State and federal leaders will soon meet to discuss their responses to the new Omicron variant of COVID-19, Prime Minister Scott Morrison says, but it is “too early” to say if Australia should revert to enforcing 14 days of quarantine for all incoming travellers.
The World Health Organisation (WHO) on Saturday announced the classification of COVID-19 variant B.1.1.529, a mutated form of the virus driving a spike in cases throughout southern Africa.
While research into the variant is still underway, the WHO states the mutated virus, labelled Omicron, may have a “growth advantage” compared to its predecessors.
NSW Health has revealed two fully vaccinated and asymptomatic travellers who entered Sydney on Saturday tested positive to COVID-19, with genomic testing revealing they are infected with the Omicron variant. Those travellers arrived in Australia from southern Africa.

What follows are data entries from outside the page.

(** What a flush hands out, in order. *)
Definition deliver1 (full : Event → bool) (s : service) (o : loadOut) : service :=
  match o with
  | inl e => dispatchInto full s e
  | inr a => mkSvc (g_evt s) (g_sdk s) (g_chan s) (g_batch s) (g_r s) (g_db s) (g_ans s ++ [a]) (g_sub s)
  end.
Definition deliver (full : Event → bool) (outs : list loadOut) (s : service) : service :=
  fold_left (deliver1 full) outs s.

(** [PushToLoader] does not wait for room in the channel. *)
Definition PushToLoader (full : bool) (req : loginMsg) (s : service) : option service :=
  if full then Some (mkSvc (g_evt s) (g_sdk s) (g_chan s) (g_batch s) (g_r s) (g_db s)
                       (g_ans s ++ [sendLoginFailure req LCServerBusy]) (g_sub s))
  else c ← g_chan s !! loaderOf req;
       Some (mkSvc (g_evt s) (g_sdk s) (<[loaderOf req := c ++ [req]]> (g_chan s)) (g_batch s) (g_r s) (g_db s) (g_ans s) (g_sub s)).

(** [HandleLoginRequest] of a request with its [Req]. *)
Definition HandleLoginRequest (full : Event → bool) (req : loginMsg) (s : service) : service :=
  let req := setBindAcc req in
  dispatchAll full [OpLogin req]
    (mkSvc (g_evt s) (g_sdk s) (g_chan s) (g_batch s) (g_r s) (g_db s) (g_ans s) (g_sub s ++ [lm_SesID req])).

Definition onClearRole (full : Event → bool) (roleID seq : Z) (s : service) : service :=
  dispatchAll full [OpRoleClear roleID seq] s.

On Monday morning, NSW Premier Dominic Perrottet announced a third detected case of COVID-19 may have the Omicron variant. The Sydney Morning Herald reports Victorian health officials are also investigating a suspected Omicron case.

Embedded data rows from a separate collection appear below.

Lemma dedup_cached (r : R) seen batch : Forall (outCached r) (dedup seen batch).1.
Proof.
  revert seen. induction batch as [|req batch IH]; intros seen; cbn; [constructor|]. case_decide.
  - specialize (IH seen). destruct (dedup seen batch) as [o u]. by constructor.
  - specialize (IH (lm_BindAcc req :: seen)). by destruct (dedup _ batch) as [o u].
Qed.

Lemma loaderFlush_cached env batch r db r' db' outs :
  (∀ l, mapOrder env l ≡ₚ l) → syncFlags env = [] → regFlags env = [] → cacheOk r db → dbOk db → roomFor (len batch) r →
  loaderFlush env batch r db = (r', db', outs) → Forall (outCached r') outs.
Proof.
  intros Hord Hsf Hrf Hc Hd Hr. unfold loaderFlush. case_decide; [intros [= <- <- <-]; constructor|].
  pose proof (dedup_ok db [] batch) as [_ Hl]. pose proof (λ r, dedup_cached r [] batch) as Ho. destruct (dedup [] batch) as [o u]. cbn in Ho, Hl.
  destruct (loadAccountsFromCache env u r db) as [[r1 db1] o1] eqn:E.
  destruct (loadCache_cached env u r db r1 db1 o1 Hord Hsf Hrf Hc Hd) as [_ C]; [|done|].
  { eapply roomFor_same; [reflexivity| |exact Hr]. unfold len. lia. }
  intros [= <- <- <-]. apply Forall_app. auto.
Qed.

(** ** The check *)

Lemma elem_of_db_unique (db : list Account) d d' b :
  NoDup (db ≫= Binds) → d ∈ db → d' ∈ db → b ∈ Binds d → b ∈ Binds d' → d = d'.
Proof.
  induction db as [|x db IH]; [by intros _ ?%elem_of_nil|]. rewrite bind_cons. intros (_ & Hdis & Hn)%NoDup_app.
  rewrite !elem_of_cons. intros [->|Hd] [->|Hd'] Hb Hb'; [done| | |by apply IH];
    exfalso; apply (Hdis b); [done| |done|]; apply list_elem_of_bind; eauto.
Qed.

Lemma boundTo_unique db b i j : dbOk db → boundTo db b i → boundTo db b j → i = j.
Proof. intros [_ Hn] (d & Hd & <- & Hb) (d' & Hd' & <- & Hb'). by rewrite (elem_of_db_unique db d d' b). Qed.

Lemma loadAccIDInDB_bound db sdk account id :
  dbOk db → boundTo db (FormatBindKey sdk account) id → loadAccIDInDB false account sdk db = id.
Proof.
  intros Hd Hb. unfold loadAccIDInDB. destruct (filter _ db) as [|d l] eqn:E.
  - destruct Hb as (d & Hin & _ & Hb). assert (Hf : d ∈ filter (λ d, FormatBindKey sdk account ∈ Binds d) db) by by apply list_elem_of_filter.
    rewrite E in Hf. by apply elem_of_nil in Hf.
  - assert (Hf : d ∈ filter (λ d, FormatBindKey sdk account ∈ Binds d) db) by (rewrite E; left).
    apply list_elem_of_filter in Hf as [Hk Hin]. eapply boundTo_unique; [done| |done]. by exists d.
Qed.

Lemma Scan_AccID get : AccID (Scan AccFields get zeroAccount).1 =
  match get "acc_id" with Some v => default 0 (parseUint 64 v) | None => 0 end.
Proof.
  set (fs := ["binds"; "freeze"; "game_id"; "seq"; "passwd"]).
  assert (Hk : ∀ a, AccID (Scan fs get a).1 = AccID a) by (intros a; apply Scan_keeps; dec).
  change (Scan AccFields get zeroAccount) with (Scan ("acc_id" :: fs) get zeroAccount). clearbody fs. cbn [Scan].
  destruct (get "acc_id") as [v|]; [|apply Hk]. unfold scanField. rewrite decide_True by done.
  destruct (parseUint 64 v) as [z|]; [|done]. apply Hk.
Qed.

Lemma loadAccInCache_cached r db sdk account id :
  cacheOk r db → dbOk db → boundTo db (FormatBindKey sdk account) id → is_u64 id →
  cached r (FormatBindKey sdk account) id → loadAccInCache false false account sdk r = Some (id, true).
Proof.
  intros (H1 & H2 & H3) Hd Hb Hid [[s Es] [v Ev]]. unfold loadAccInCache. rewrite Es.
  destruct (H2 _ _ Es) as (j & -> & Hj). rewrite (boundTo_unique db _ j id Hd Hj Hb) in *. cbn [mbind option_bind].
  rewrite parseUint_Itoa by by width. cbn [mbind option_bind]. rewrite Scan_AccID, Ev. apply H3 in Ev as ->.
  rewrite parseUint_Itoa by by width. cbn. by rewrite bool_decide_eq_true_2.
Qed.

(** A finalized login changes the state fields of the account only. *)
Lemma cacheOk_state r db id kvs :
  NoDup kvs.*1 → "acc_id" ∉ kvs.*1 → cacheOk r db → cacheOk (HSET (KeyAccount id) kvs r) db.
Proof.
  intros Hn Hnot (H1 & H2 & H3). unfold cacheOk; splits.
  - intros j. by apply get_hset.
  - intros b s Hs. rewrite get_hset_key in Hs by done. eauto.
  - intros j s Hs. destruct (decide (id = j)) as [->|Hne].
    + rewrite hget_hset_field in Hs by done. eauto.
    + rewrite hget_hset_key in Hs; [eauto|]. by intros ?%KeyAccount_inj.
Qed.

Lemma finalize_success ge sel draws o acc req r r' acc' req' :
  finalizeLoginSession ge sel draws o acc req r = Some (r', acc', req', LCSuccess) →
  AccID acc' = AccID acc ∧ lm_SdkType req' = lm_SdkType req ∧ lm_Account req' = lm_Account req ∧
  ∃ kvs, NoDup kvs.*1 ∧ ("acc_id" ∉ kvs.*1) ∧ r' = HSET (KeyAccount (AccID acc)) kvs r.
Proof.
  unfold finalizeLoginSession. destruct (_ && _); [by intros [= ]|]. destruct (allocateGameServer _ _ _ _) as [g code].
  case_decide; [intros [= <- <- <- ->]; done|]. destruct (if decide _ then _ else _) as [pwd|]; [|done].
  unfold SaveLoginData, Eval, saveLoginLua. cbn [AccID acc_GameID acc_Seq Passwd].
  destruct o; [|by intros [= ]..]. destruct (decide (current_seq _ _ = _)); [|by intros [= ]].
  cbn. intros [= <- <- <-]. splits; try done. eexists. split; [|split; [|reflexivity]]; cbn [fmap list_fmap fst]; dec.
Qed.

(** C17. A debug build stops on a correct login only if one of the check's own reads fails.
    Take a login that was counted and recorded, that the loader hands over and
    [finalizeLoginSession] accepts with nothing else happening in between, the cache
    agreeing with the database and no write of the loader's pipelines lost; the loader's
    reads, inserts and the map order may go any way. If the check's [FindOne], [GET] and
    [HMGET] succeed, it finds the same account in the database and in the cache, marks the
    record and returns. If one of them fails it ends the process: a failed [FindOne] reads
    as account 0 and is reported as a mismatch (for an account whose id is not 0), a failed
    [GET] or [HMGET] is fatal at once. *)
Theorem login_self_check env batch r db r1 db1 outs acc req ge sel draws o r2 acc2 req2 s findErr getErr hmgetErr :
  (∀ l, mapOrder env l ≡ₚ l) → syncFlags env = [] → regFlags env = [] →
  cacheOk r db → dbOk db → roomFor (len batch) r →
  loaderFlush env batch r db = (r1, db1, outs) → inl (OpAfterSDKCheck acc req) ∈ outs →
  lm_BindAcc req = FormatBindKey (lm_SdkType req) (lm_Account req) →
  finalizeLoginSession ge sel draws o acc req r1 = Some (r2, acc2, req2, LCSuccess) →
  0 < debugWait s → is_Some (debugAcc s !! debugAccKey (lm_SdkType req) (lm_Account req)) →
  let res := DebugCheck true findErr getErr hmgetErr req2 true (Some acc2) r2 db1 s in
  (findErr = false → getErr = false → hmgetErr = false →
   ∃ s', res = Returned s' ∧
     dc_Ok <$> debugAcc s' !! debugAccKey (lm_SdkType req) (lm_Account req) = Some true ∧ debugWait s' = debugWait s - 1) ∧
  (findErr = true → AccID acc ≠ 0 → res = Fatal "db not match") ∧
  (findErr = false → getErr = true ∨ hmgetErr = true → res = Fatal "loadAccInCache").
Proof.
  intros Hord Hsf Hrf Hc Hd Hr Hl Hin Hbind Hfin Hw [chk Hchk].
  pose proof (loaderFlush_cached _ _ _ _ _ _ _ Hord Hsf Hrf Hc Hd Hr Hl) as Hcached.
  pose proof (loaderFlush_ok _ _ _ _ _ _ _ Hord Hc Hd Hr Hl) as (Hc1 & Hd1 & _ & Hright).
  apply (proj1 (Forall_forall _ _) Hcached) in Hin as Hca. apply (proj1 (Forall_forall _ _) Hright) in Hin as Hb.
  cbn [outCached rightAccount] in Hca, Hb. rewrite Hbind in Hca, Hb.
  destruct (finalize_success _ _ _ _ _ _ _ _ _ _ Hfin) as (Eid & Esdk & Eacc & kvs & Hn & Hnot & ->).
  assert (Hu : is_u64 (AccID acc)). { destruct Hb as (d & Hdin & <- & _). by apply (proj1 (Forall_forall _ _) (proj1 Hd1)). }
  apply (keeps_hset r1 (AccID acc) kvs Hn (proj1 Hc1)) in Hca.
  intros res. unfold res, DebugCheck. cbn [negb]. rewrite decide_False by lia. rewrite Esdk, Eacc, Hchk.
  splits.
  - intros -> -> ->. rewrite (loadAccIDInDB_bound db1 _ _ (AccID acc)) by done. rewrite decide_False by (rewrite Eid; auto).
    rewrite (loadAccInCache_cached _ db1 _ _ (AccID acc)) by (try done; by apply cacheOk_state).
    cbn [negb]. rewrite decide_False by auto. eexists. split; [reflexivity|]. cbn [debugAcc debugWait]. by rewrite lookup_insert_eq.
  - intros -> Hne. cbn [loadAccIDInDB]. by rewrite decide_True by (rewrite Eid; auto).
  - intros -> Herr. rewrite (loadAccIDInDB_bound db1 _ _ (AccID acc)) by done. rewrite decide_False by (rewrite Eid; auto).
    unfold loadAccInCache. destruct getErr; [done|]. destruct Herr as [| ->]; [done|]. by destruct (_ ≫= parseUint 64).
Qed.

In response to growing Omicron case numbers on the continent and a lack of data on the strain’s differences to prior variants, the Australian Government on Saturday banned entry to travellers from South Africa, Namibia, Zimbabwe, Botswana, Lesotho, Eswatini, Seychelles, Malawi, and Mozambique, with exceptions for Australian citizens, permanent residents, and their immediate families.
New South Wales and Victoria also announced fully vaccinated travellers from all other countries must now undergo 72 hours of quarantine after arrival, stepping back from their recent pledges to remove quarantine requirements entirely. In the Australian Capital Territory, all recent international arrivals have been urged to self-isolate until Tuesday.
Appearing on “Sunrise” Monday morning, Prime Minister Scott Morrison said “it is a bit too early” to declare if Australia will reintroduce 14-day quarantine periods across the board in response to Omicron.
“This isn’t the first of the new strains we have seen,” he added, “and the evidence to date does not suggest it is a more severe form of the virus, and issues of transmissibility and impact on vaccine, there is no evidence yet to suggest there are issues there.
“But should that information come forward, then obviously we will be considering that.”
Australia’s national plan for emerging from the depths of COVID-19 lockdowns “is about opening safely so we can remain safely open,” Morrison added.
Perrottet echoed that position Monday morning, telling a Sydney press conference, “We don’t just need to learn to live alongside COVID, we need to learn to live alongside the variants as well.
“And we’re very confident, based on our high vaccination rate. I said yesterday, and I’ll say it again, vaccination is key to New South Wales being able to continue to open up safely.”
Beyond quarantine requirements for returning travellers, there are broader questions around Australia’s plan to welcome skilled workers and international students after nearly two years locked out of the country.
Under the current plan, a swathe of visa holders will be permitted entry into Australia from 1 December.
Those travellers face an anxious wait for government guidance, with long-awaited travel plans now hanging in the balance.
Morrison said meetings of the National Security Committee and National Cabinet will consider border policies either today or tomorrow, “in the light of all the new information”.
As border restrictions and reopening plans warp under the weight of uncertainty, Chief Medical Officer Paul Kelly says it’s “not warranted to panic at this stage”.
Australian health authorities are “very much alert” to the variant, Kelly told “The Today Show” Monday morning, but key questions remain over how Omicron differs to prior iterations of COVID-19.
While it “seems to be at least as infectious as the Delta virus”, which has become the dominant form of COVID-19 in Australia and abroad, Kelly said there are “conflicting reports” over whether it leads to more severe illness.
There is currently “no evidence that there is a problem with either vaccines or treatments,” Kelly added.
“But that’s a matter for very intense research right now, and we will look for further information in coming days and weeks.”